Surveys by the U.S. Centers for Disease Control suggest that about 70 percent of Americans qualify as overweight or obese, reflecting one of the most striking and worrisome health trends of modern times. Overweight and obesity are associated with elevated risks of a long list of disorders, from diabetes to cardiovascular disease. Thus there is a particular urgency to the study of the biology of weight gain and weight loss.

In a 2014 study, Scripps Research investigators including Nettles detailed how CRCT2 is activated downstream of the surge of the stress hormone norepinephrine, which occurs when intense exercise triggers the “fight or flight” stress response. The researchers engineered mice in which they could switch on CRCT2 activity in muscles at much higher levels than normal, and found that this relatively simple genetic juicing of the mice quickly reproduced the strength and performance benefits of intense exercise, giving them bigger muscles and exercise capacity.

“It was quite amazing,” Nettles says. “Imagine being able to ride a bike at 10 miles an hour for an hour, and then just a week later being able to ride at 20 miles an hour for two hours—that was the degree of the performance enhancement we saw in these mice.”

In the new study, the researchers examined CRCT2’s exercise-like impact in the context of dieting. Prior studies have shown that exercise is very important for sustaining weight-loss when dieting. Exercise doesn’t just directly burn calories. It also, among other effects, raises the background calorie-burning rate, countering the metabolic slowing that normally occurs with lowered food intake.

The scientists found this same “exercise effect” in mice whose muscles had overactive CRCT2. Over two weeks of an alternate-day fasting regimen, the high-CRCT2 mice lost twice as much weight as normal-CRCT2 mice while maintaining a higher rate of metabolism and showing less binge eating when food was available. The high-CRCT2 mice also lost mainly fat, whereas the normal mice lost mostly lean mass—which is to say, mostly muscle.
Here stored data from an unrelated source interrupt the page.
(* ===== verification/ReadBack.v ===== *)
(** * What was written is what is read

    A file assembled by [HourWriter::finish] within the format's limits is
    opened by [HourReader::open], every index record leads back to the chunk
    it was made from, and the full read of a surface variable returns the
    field that was added. *)
From stdpp Require Import base list gmap strings numbers.
From Stdlib Require Import ZArith Lia.
From S2P Require Import Prelude F32 Format Header Index Codec TileCache Writer Reader Concrete Opened Reader2D Field2D Reader3D Field3D Assembly RoundTrip.

Local Open Scope Z_scope.

(** ** Decoding what was encoded *)

Section decoding.
Context `{F32Ties, External, !ExternalLaws}.
Implicit Types (r : HourReader) (rec : ChunkRecord).

(** The record [rec] of reader [r] stores the encoded chunk [ec]. *)
Record stores r rec (ec : EncodedChunk) (comp : list byte) : Prop := {
  st_flags : flags rec = ec_flags ec;
  st_center : center rec = ec_center ec;
  st_scale : scale rec = ec_scale ec;
  st_len : len rec = Z.of_nat (length comp);
  st_raw : raw_len rec = Z.of_nat (length (payload ec));
  st_comp : compress_payload (payload ec) = Ok comp;
  st_bytes : comp <> [] -> payload_slice r rec = Ok comp
}.

Lemma stores_payload_free r rec ec comp : stores r rec ec comp -> (len rec =? 0) = bool_decide (payload ec = []).
Proof.
  intros Hs. apply eq_true_iff_eq. rewrite bool_decide_eq_true, Z.eqb_eq, (st_len _ _ _ _ Hs).
  rewrite <- (compress_payload_nil _ _ (st_comp _ _ _ _ Hs)).
  destruct comp; simpl; split; intros; try done; lia.
Qed.

Lemma shape_dense width n ec :
  chunk_shape width n ec -> width <> 0%nat -> has_flag (ec_flags ec) FLAG_EMPTY = false ->
  has_flag (ec_flags ec) FLAG_CONSTANT && bool_decide (payload ec = []) = false ->
  length (payload ec) = (n * width)%nat /\ payload ec <> [].
Proof.
  intros Hshape Hw He Hc. destruct (shape_flags _ _ _ Hshape) as (_ & _ & [[Hfl Hp]|(_ & _ & _ & Hlen & Hne)]).
  - rewrite Hp, bool_decide_eq_true_2, andb_true_r in Hc by done. by rewrite He, Hc in Hfl.
  - split; [done|]. intros Hnil. rewrite Hnil in Hlen. simpl in Hlen. nia.
Qed.

Lemma decompress_stored r rec ec comp :
  stores r rec ec comp -> payload ec <> [] ->
  payload_slice r rec = Ok comp /\ decompress_chunk_into comp (length (payload ec)) = Ok (payload ec).
Proof.
  intros Hs Hne. pose proof (st_comp _ _ _ _ Hs) as Hc.
  assert (comp <> []) as Hcn by (by rewrite (compress_payload_nil _ _ Hc)).
  split; [by apply (st_bytes _ _ _ _ Hs)|]. unfold compress_payload in Hc.
  rewrite bool_decide_eq_false_2 in Hc by done.
  unfold decompress_chunk_into. rewrite (zstd_roundtrip _ _ Hc). cbn [map_err mbind result_bind produced clean_end].
  rewrite Nat.ltb_irrefl. by rrun.
Qed.

Lemma try_filled_ok n x : alloc_succeeds -> try_filled_f32 n x = Ok (replicate n x).
Proof. intros Ha. unfold try_filled_f32. by rewrite Ha. Qed.

(** A stored tile decodes as its codec decodes the raw payload. *)
Lemma decode_tile_stored r rec ec comp n :
  alloc_succeeds -> stores r rec ec comp -> chunk_shape 4 n ec -> Z.of_nat (n * 4) < usize_limit ->
  decode_tile r rec n = decode_f32_tile (ec_flags ec) (ec_center ec) (payload ec) n.
Proof.
  intros Halloc Hs Hshape Hn. unfold decode_tile, decode_f32_tile.
  pose proof (stores_payload_free _ _ _ _ Hs) as Hfree.
  rewrite (st_flags _ _ _ _ Hs), (st_center _ _ _ _ Hs), (st_raw _ _ _ _ Hs).
  rewrite !try_filled_ok by done.
  destruct (has_flag (ec_flags ec) FLAG_EMPTY) eqn:He; [done|].
  rewrite Hfree. destruct (has_flag (ec_flags ec) FLAG_CONSTANT && bool_decide (payload ec = [])) eqn:Hc; [done|].
  destruct (shape_dense _ _ _ Hshape ltac:(done) He Hc) as [Hlen Hpn].
  destruct (decompress_stored _ _ _ _ Hs Hpn) as [-> Hd]. rrun.
  rewrite checked_mul_ok by lia. rrun. rewrite <- Hlen. rewrite Nat.eqb_refl, Z.eqb_refl.
  zdecide. rrun. by rewrite Hd.
Qed.

(** The same for a stored column chunk. *)
Lemma decode_column_stored r rec ec comp n :
  alloc_succeeds -> stores r rec ec comp -> chunk_shape 2 n ec ->
  decode_column_chunk r rec n = decode_affine_i16 (ec_flags ec) (ec_center ec) (ec_scale ec) (payload ec) n.
Proof.
  intros Halloc Hs Hshape. unfold decode_column_chunk, decode_affine_i16.
  pose proof (stores_payload_free _ _ _ _ Hs) as Hfree.
  rewrite (st_flags _ _ _ _ Hs), (st_center _ _ _ _ Hs), (st_scale _ _ _ _ Hs), (st_raw _ _ _ _ Hs).
  rewrite !try_filled_ok by done.
  destruct (has_flag (ec_flags ec) FLAG_EMPTY) eqn:He; [done|].
  rewrite Hfree. destruct (has_flag (ec_flags ec) FLAG_CONSTANT && bool_decide (payload ec = [])) eqn:Hc; [done|].
  destruct (shape_dense _ _ _ Hshape ltac:(done) He Hc) as [Hlen Hpn].
  destruct (decompress_stored _ _ _ _ Hs Hpn) as [-> Hd]. rrun.
  rewrite Nat2Z.id. unfold decompress_chunk, try_zeroed_bytes. rewrite Halloc. rrun. rewrite Hd. rrun.
  by rewrite Hc.
Qed.
End decoding.

(** ** The reader of a written file *)

Section written.
Context `{F32Ties, External, !ExternalLaws}.

(** [r] was opened on the file finished after the adds [ops]. *)
Record reads_back (w0 : HourWriter) (ops : list AddOp) (r : HourReader) : Prop := {
  rb_ok : reader_ok r;
  rb_meta : r_meta r = canon_meta w0 ops;
  rb_run : exists w, run_inv w0 ops w;
  rb_fits : grid_fits (w_nx w0) (w_ny w0);
  rb_levels : forall k op, final_ops ops !! k = Some op -> Z.of_nat (length (op_levels op)) <= MAX_PRESSURE_LEVELS;
  rb_lengths : Forall length_recorded (file_chunks (w_nx w0) (w_ny w0) ops);
  rb_bytes : exists pre, r_bytes r = pre ++ mjoin (bytes_of <$> file_chunks (w_nx w0) (w_ny w0) ops) /\
    r_records r = file_records (w_nx w0) (w_ny w0) ops (Z.of_nat (length pre))
}.

Lemma written_file_opens w0 w ops file meta src :
  alloc_succeeds -> run_inv w0 ops w -> finish w = Ok (file, meta) -> within_limits meta file ->
  exists r, open_reader src true file = Ok r /\ r_meta r = meta /\ reads_back w0 ops r.
Proof.
  intros Halloc Hi Hf Hl.
  destruct (finished_file_opens w0 w ops file meta Hi Hf Hl) as (h & Hh & Hm & pre & Hpre & Hlen).
  destruct (open_reader_intro src file h meta _ Halloc Hh) as (r & Hr & Hb & Hrm & Hrr).
  exists r. split_and!; [done..|]. constructor.
  - by eapply open_reader_ok.
  - by rewrite Hrm.
  - eauto.
  - by eapply dims_fit.
  - intros k op. by eapply op_levels_limit.
  - by eapply chunk_lengths.
  - exists pre. rewrite Hb, Hrr, Hlen. done.
Qed.

Context (w0 : HourWriter) (ops : list AddOp) (r : HourReader) (Hrb : reads_back w0 ops r).
Let gnx := w_nx w0.
Let gny := w_ny w0.

Lemma rb_dims : nx (r_meta r) = gnx /\ ny (r_meta r) = gny.
Proof. by rewrite (rb_meta _ _ _ Hrb). Qed.

Lemma rb_variable k op :
  final_ops ops !! k = Some op -> op_meta (Z.of_nat k) op ∈ variables (r_meta r).
Proof.
  intros Hk. rewrite (rb_meta _ _ _ Hrb). apply list_elem_of_lookup. exists k.
  change (variables (canon_meta w0 ops)) with (metas 0 (final_ops ops)). by rewrite lookup_metas, Hk.
Qed.

(** Every record of the reader stores the chunk it was made from. *)
Lemma stored_record rec :
  rec ∈ r_records r -> exists c k op co values ec,
    chunk_source w0 ops c k op co values ec /\ stores r rec ec (compressed c) /\ sort_key rec = chunk_key c.
Proof.
  intros Hrec. destruct (rb_run _ _ _ Hrb) as [w Hi]. destruct (rb_bytes _ _ _ Hrb) as (pre & Hb & Hrr).
  rewrite Hrr in Hrec. apply list_elem_of_lookup in Hrec as [i Hc].
  apply lookup_file_records in Hc as (c & Hc & ->).
  destruct (file_chunk_source w0 w ops Hi c (list_elem_of_lookup_2 _ _ _ Hc)) as (k & op & co & values & ec & Hs).
  exists c, k, op, co, values, ec. split; [done|]. split; [|done].
  destruct (source_sizes w0 w ops Hi _ _ _ _ _ _ Hs) as (_ & _ & Hlen & Hraw).
  { eapply (rb_levels _ _ _ Hrb). apply Hs. }
  pose proof Hs as (_ & _ & _ & _ & _ & Hcomp & Hrc).
  constructor; cbn [set_offset flags center scale len raw_len];
    [by rewrite Hrc|by rewrite Hrc|by rewrite Hrc|done|done|done|].
  intros Hne. pose proof (rok_len _ (rb_ok _ _ _ Hrb)) as Hmax. assert (MAX_HOUR_FILE_LEN < u64_limit) by done.
  destruct (total_len_take _ i (rb_lengths _ _ _ Hrb)) as [Ht1 Ht2]. specialize (Ht2 c Hc).
  pose proof (length_join_bytes _ (rb_lengths _ _ _ Hrb)) as Hj.
  pose proof (slice_payload (E := RwStoreError) _ i c pre (rb_lengths _ _ _ Hrb) Hc) as Hsl.
  unfold payload_slice. cbn [set_offset offset len]. unfold checked_add64.
  rewrite Hb in *. rewrite length_app in Hmax |- *.
  zdecide. rrun. zdecide. rrun. rewrite Hsl. unfold bytes_of.
  destruct (Z.eqb_spec (len (record c)) 0) as [Hzero|]; [|done].
  destruct (compressed c); [done|]. simpl in Hlen. lia.
Qed.

(** The record found for a chunk of the variable added as number [k]. *)
Lemma stored_chunk k op co :
  final_ops ops !! k = Some op -> co ∈ data_coords gnx gny (op_data op) ->
  exists rec comp values ec,
    chunk_record r (op_meta (Z.of_nat k) op) (data_kind (op_data op)) co.1 co.2 = Ok rec /\
    gather gnx gny (op_data op) co = Ok values /\ encode_values (op_data op) values = Ok ec /\
    stores r rec ec comp.
Proof.
  intros Hk Hco. destruct (rb_run _ _ _ Hrb) as [w Hi]. destruct rb_dims as [Hnx Hny].
  destruct co as [cy cx]. pose proof Hco as [Hy Hx]%elem_of_grid_coords.
  destruct (chunk_record_found r (op_meta (Z.of_nat k) op) (op_layout op) cy cx) as (rec & Hrec & Hin & Hkey).
  - apply (rb_ok _ _ _ Hrb).
  - by apply rb_variable.
  - apply op_meta_layout.
  - unfold chunk_rows. by rewrite Hny.
  - unfold chunk_cols. by rewrite Hnx.
  - destruct (stored_record rec Hin) as (c & k' & op' & co' & values & ec & Hs & Hst & Hck).
    destruct (source_coords w0 ops _ _ _ _ _ _ (rb_fits _ _ _ Hrb) Hs) as (Hty & Htx & _).
    pose proof Hs as (Hk' & _ & _ & Hg & He & _ & Hrc).
    assert (k' = k) as ->.
    { rewrite Hkey, op_meta_id in Hck. unfold chunk_key, sort_key in Hck. rewrite Hrc in Hck. simpl in Hck.
      injection Hck. lia. }
    assert (op' = op) as -> by congruence.
    assert (co' = (cy, cx)) as ->.
    { rewrite Hkey in Hck. unfold chunk_key, sort_key in Hck. rewrite Hty, Htx in Hck.
      destruct co' as [y x]. simpl in Hck. injection Hck as _ _ Hy1 Hx1. f_equal; lia. }
    exists rec, (compressed c), values, ec. done.
Qed.
End written.

(** ** Surface variables *)

Section surface.
Context `{F32Ties, External, !ExternalLaws}.

(** A cell that was read for a cell that was written: the same bits, or a
    zero for a zero, or the NaN that stands for a missing value. *)
Definition restored (v o : f32) : Prop :=
  o = v \/ (key v = 0 /\ key o = 0) \/ (o = NAN /\ is_finite v = false).

Lemma tile_decoded_restored values : Forall2 restored values (tile_decoded values).
Proof.
  apply Forall2_same_length_lookup_2; [by eapply Forall2_length, tile_decoded_cells|].
  intros i v o Hv Ho. pose proof (Forall2_lookup_lr _ _ _ _ _ _ (tile_decoded_cells values) Hv Ho) as Hvo.
  simpl in Hvo. destruct Hvo as [->|[?|[-> Hall]]]; [by left|by right; left|right; right].
  split; [done|]. by eapply Hall, list_elem_of_lookup_2.
Qed.

Lemma find_unique {A} (P : A -> bool) l x :
  x ∈ l -> P x = true -> (forall y, y ∈ l -> P y = true -> y = x) -> find P l = Some x.
Proof.
  intros Hx HP Huniq. destruct (find P l) as [y|] eqn:Hf.
  - apply find_some in Hf as [Hin Hy]. f_equal. apply Huniq; [by apply list_elem_of_In|done].
  - apply list_elem_of_In in Hx. pose proof (find_none _ _ Hf x Hx). congruence.
Qed.

Context (w0 : HourWriter) (ops : list AddOp) (r : HourReader) (Hrb : reads_back w0 ops r).
Let gnx := w_nx w0.
Let gny := w_ny w0.

(** A variable is found by the name it was added under. *)
Lemma lookup_added k op :
  final_ops ops !! k = Some op -> lookup_var r (op_name op) = Ok (op_meta (Z.of_nat k) op).
Proof.
  intros Hk. unfold lookup_var, variable.
  rewrite (find_unique _ _ (op_meta (Z.of_nat k) op)); [done|by eapply rb_variable|..].
  - by rewrite op_meta_name, bool_decide_eq_true_2.
  - intros v Hv Hn. breflect. apply list_elem_of_lookup in Hv as [j Hj].
    pose proof (rb_variable w0 ops r Hrb k op Hk) as [i Hi]%list_elem_of_lookup.
    pose proof (ok_names _ (rok_meta _ (rb_ok _ _ _ Hrb))) as Hnd.
    pose proof (NoDup_lookup _ i j (op_name op) Hnd) as Hij.
    rewrite !list_lookup_fmap, Hi, Hj in Hij. simpl in Hij. rewrite op_meta_name, Hn in Hij.
    specialize (Hij eq_refl eq_refl). subst j. congruence.
Qed.

Lemma gathered_values values ty tx tile v :
  gather_tile gnx gny values ty tx = Ok tile -> v ∈ tile -> v ∈ values.
Proof.
  unfold gather_tile, rconcat. cbv zeta. intros Hg Hv. destruct (rmap _ _) as [rows| |] eqn:Hr; [|done..].
  injection Hg as <-. apply list_elem_of_join in Hv as (row & Hv & Hrow).
  apply list_elem_of_lookup in Hrow as [i Hi]. apply rmap_ok_inv in Hr.
  destruct (Forall2_lookup_r _ _ _ _ _ Hr Hi) as (y & _ & Hs). simpl in Hs.
  apply slice_inv in Hs as (_ & _ & ->). apply elem_of_take in Hv as (j & Hj & _).
  rewrite lookup_drop in Hj. by eapply list_elem_of_lookup_2.
Qed.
Apart from illuminating these exercise-activated pathways, the research also made clear that the stress hormone norepinephrine has a more complex role than has traditionally been assumed.

“We’ve thought of the stress hormones norepinephrine and epinephrine (also known as noradrenaline and adrenaline) as being released during intense or new exercise to help break down fat and other molecules in the short term for use as fuel,” Nettles says. “We haven’t thought about them as regulators of long-term metabolism and muscle-building—so that’s a big change.”
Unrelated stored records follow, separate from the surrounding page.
(** [create], on a path that can be opened and written. *)
Definition nc_create (f : NcFormat) (dims : list NcDim) (gattrs : list NcAttr) (vars : list NcVarDef) (num_records : Z) : RwResult NcClassicWriter :=
  record_dimid ← validate_defs dims gattrs vars num_records;
  _ ← validate_nonneg_widths f dims gattrs vars num_records;
  ls ← slab_layouts f dims vars record_dimid;
  let header_pass1 := serialize_header f dims gattrs vars (slab_stride <$> ls) (replicate (length ls) 0) 0 in
  '(ls, record_origin) ← place_fixed (Z.of_nat (length header_pass1)) ls;
  '(ls, stride) ← place_records record_origin 0 ls;
  record_bytes ← ok_or (checked_mul64 stride num_records) (Format "netcdf_classic: record section size overflows u64");
  len ← ok_or (checked_add64 record_origin record_bytes) (Format "netcdf_classic: file length overflows u64");
  _ ← reject (max_offset f <? saturating_sub len 1)
        (Format "netcdf_classic: file would reach offset {last_byte}, past what {}'s offset field carries; write CDF-2 or CDF-5 instead");
  let header_pass2 := serialize_header f dims gattrs vars (slab_stride <$> ls) (vl_begin <$> ls) num_records in
  Ok {| nc_file := set_len (Z.to_nat len) header_pass2; nc_format := f; layouts := ls; by_name := name_index ls;
        record_stride := stride; num_records := num_records; written := no_slabs num_records ls; file_len := len |}.

Definition index_of (w : NcClassicWriter) (name : string) : RwResult nat :=
  ok_or (by_name w !! name) (Format "netcdf_classic: no variable named '{name}'").

(** [buf.resize(len, 0)]. *)
Definition resize (len : nat) (buf : list byte) : list byte := take len buf ++ replicate (len - length buf) Byte.x00.

Definition set_written (w : NcClassicWriter) (idx record : nat) (file : list byte) : NcClassicWriter :=
  {| nc_file := file; nc_format := nc_format w; layouts := layouts w; by_name := by_name w; record_stride := record_stride w;
     num_records := num_records w; written := alter (<[record := true]>) idx (written w); file_len := file_len w |}.

Definition write_slab (w : NcClassicWriter) (idx : nat) (record : Z) (data : NcData) : RwResult NcClassicWriter :=
  layout ← or_panic (layouts w !! idx);
  _ ← reject (negb (bool_decide (data_type data = vl_ty layout))) (Format "netcdf_classic: variable '{}' is {} but was handed {} data");
  _ ← reject (negb (Z.of_nat (data_len data) =? slab_elems layout)) (Format "netcdf_classic: variable '{}' expects {} value(s) per slab but got {}");
  flags ← or_panic (written w !! idx);
  done ← or_panic (flags !! Z.to_nat record);
  _ ← reject done (Format "netcdf_classic: variable '{}' record {record} was already written");
  let offset := vl_begin layout + record * record_stride w in
  let buf := resize (Z.to_nat (slab_stride layout)) (encode_data data) in
  Ok (set_written w idx (Z.to_nat record) (write_at (Z.to_nat offset) buf (nc_file w))).

Definition nc_put (w : NcClassicWriter) (name : string) (data : NcData) : RwResult NcClassicWriter :=
  idx ← index_of w name;
  layout ← or_panic (layouts w !! idx);
  _ ← reject (is_record layout) (Format "netcdf_classic: '{name}' is a record variable; use put_record with a record index");
  write_slab w idx 0 data.

Definition nc_put_record (w : NcClassicWriter) (name : string) (record : Z) (data : NcData) : RwResult NcClassicWriter :=
  idx ← index_of w name;
  layout ← or_panic (layouts w !! idx);
  _ ← reject (negb (is_record layout)) (Format "netcdf_classic: '{name}' is a fixed-size variable; use put");
  _ ← reject (num_records w <=? record) (Format "netcdf_classic: '{name}' record {record} is past the {} record(s) this file declares");
  write_slab w idx record data.

Definition nc_put_record_text (w : NcClassicWriter) (name : string) (record : Z) (text : string) : RwResult NcClassicWriter :=
  idx ← index_of w name;
  layout ← or_panic (layouts w !! idx);
  let width := Z.to_nat (slab_elems layout) in
  _ ← reject (width <? length (str_bytes text))%nat (Format "netcdf_classic: '{name}' holds {width} character(s) per record but '{text}' is {} byte(s)");
  padded ← copy_into (replicate width Byte.x00) 0 (str_bytes text);
  nc_put_record w name record (DataChars padded).

(** [finish]: the slabs that are missing, as the index of the variable and the record. *)
Definition missing_slabs (w : NcClassicWriter) : list (nat * nat) :=
  mjoin (imap (fun idx flags => omap (fun x => if x.2 : bool then None else Some (idx, x.1)) (imap pair flags)) (written w)).
Definition nc_finish (w : NcClassicWriter) : RwResult (list byte) :=
  _ ← reject (negb (bool_decide (missing_slabs w = []))) (Format "netcdf_classic: finish called with {} slab(s) never written: {shown}{tail}");
  Ok (nc_file w).

(** The calls of a client. *)
Inductive NcCall :=
| Put (name : string) (data : NcData)
| PutRecord (name : string) (record : Z) (data : NcData)
| PutRecordText (name : string) (record : Z) (text : string).
Definition nc_call (w : NcClassicWriter) (c : NcCall) : RwResult NcClassicWriter :=
  match c with
  | Put name data => nc_put w name data
  | PutRecord name record data => nc_put_record w name record data
  | PutRecordText name record text => nc_put_record_text w name record text
  end.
Developing a drug, for example a future obesity or diabetes drug, that boosts CRCT2 as the researchers did in this study, is somewhat problematic, Nettles says. An existing drug that has this effect is considered an illicit performance-enhancer and is not approved for any human use in the United States because of its adverse side effects, which include heart palpitations and muscle tremors.
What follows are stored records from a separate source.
Lemma parses_bytes n bs : length bs = n -> parses (p_bytes n) bs bs.
Proof.
  intros <- rest. unfold p_bytes. rewrite (proj2 (Nat.leb_le _ _)) by (rewrite length_app; lia). by rewrite take_app_length, drop_app_length.
Qed.
Lemma from_to_be n z : in_width (2 ^ (8 * Z.of_nat n)) z -> from_be (to_be n z) = z.
Proof. intros Hz. unfold from_be, to_be. rewrite rev_involutive. by apply from_to_le_small. Qed.
Lemma parses_be n z : in_width (2 ^ (8 * Z.of_nat n)) z -> parses (p_be n) (to_be n z) z.
Proof. intros Hz. eapply parses_last; [by apply parses_bytes, length_to_be|]. rewrite (from_to_be n z Hz). apply parses_ret. Qed.

(** The width of a [NON_NEG] field and of an [OFFSET] field. *)
Definition fits (f : NcFormat) (z : Z) : Prop := in_width (2 ^ (8 * Z.of_nat (nonneg_width f))) z.
Definition offset_fits (f : NcFormat) (z : Z) : Prop := in_width (2 ^ (8 * Z.of_nat (offset_width f))) z.
Lemma parses_nonneg f z : fits f z -> parses (p_nonneg f) (enc_nonneg f z) z.
Proof. apply parses_be. Qed.
Lemma parses_offset f z : offset_fits f z -> parses (p_offset f) (enc_offset f z) z.
Proof. apply parses_be. Qed.

Lemma parses_times {A X} (p : parser A) (e : X -> list byte) (g : X -> A) l :
  (forall x, x ∈ l -> parses p (e x) (g x)) -> parses (p_times (length l) p) (l ≫= e) (g <$> l).
Proof.
  induction l as [|x l IH]; intros Hp; [apply parses_ret|]. cbn [length p_times]. cbn [mbind list_bind].
  eapply parses_bind; [apply Hp; left|]. eapply parses_last; [apply IH; intros y Hy; apply Hp; by right|]. apply parses_ret.
Qed.

Lemma parses_padding n : parses (p_padding n) (padding n) tt.
Proof. eapply parses_last; [by apply parses_bytes|]. rewrite bool_decide_eq_true_2 by done. apply parses_ret. Qed.

Lemma string_of_bytes s : string_of (str_bytes s) = s.
Proof.
  unfold string_of, str_bytes. rewrite <- list_fmap_compose, (list_fmap_ext _ id).
  - rewrite list_fmap_id. apply of_bytes_bytes.
  - intros i c _. cbn. apply ascii_of_byte_of_ascii.
Qed.

Lemma parses_name f name : fits f (str_len name) -> parses (p_name f) (enc_name f name) name.
Proof.
  unfold str_len. intros Hf. unfold enc_name, enc_padded. assert (El : length (str_bytes name) = length (bytes name)) by apply length_fmap.
  rewrite El. eapply parses_bind; [by apply parses_nonneg|]. rewrite Nat2Z.id. rewrite <- El.
  eapply parses_bind; [by apply parses_bytes|]. eapply parses_last; [apply parses_padding|]. rewrite string_of_bytes. apply parses_ret.
Qed.

Lemma parses_type t : parses p_type (to_be 4 (type_tag t)) t.
Proof. eapply parses_last; [apply parses_be; by destruct t|]. destruct t; apply parses_ret. Qed.

(** Values of their Rust types. *)
Definition in_i32 (z : Z) : Prop := - 2 ^ 31 <= z < 2 ^ 31.
Definition attr_typed (a : NcAttr) : Prop :=
  match at_value a with Ints v => Forall in_i32 v | Doubles v => Forall (in_width u64_limit) v | _ => True end.
Definition attr_fits (f : NcFormat) (a : NcAttr) : Prop := fits f (str_len (at_name a)) /\ fits f (nelems (at_value a)).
“This research suggests that exercise that releases these stress hormones, such as with high intensity or switching your routine will improve maintenance of weight loss, Nettles says.

In addition to Nettles, authors of “Activation of Crtc2/Creb1 in skeletal muscle enhances weight loss during intermittent fasting” include Nelson Bruno, Jerome Nwachukwu, Sathish Srinivasan, Richard Hawkins and Michael Conkright of Scripps Research; David Hughes, and Sue Bodine of the University of Iowa; David Sturgill and Gordon Hager of the National Cancer Institute; and Stephen Hurst and Shey-Shing Sheu of Thomas Jefferson University.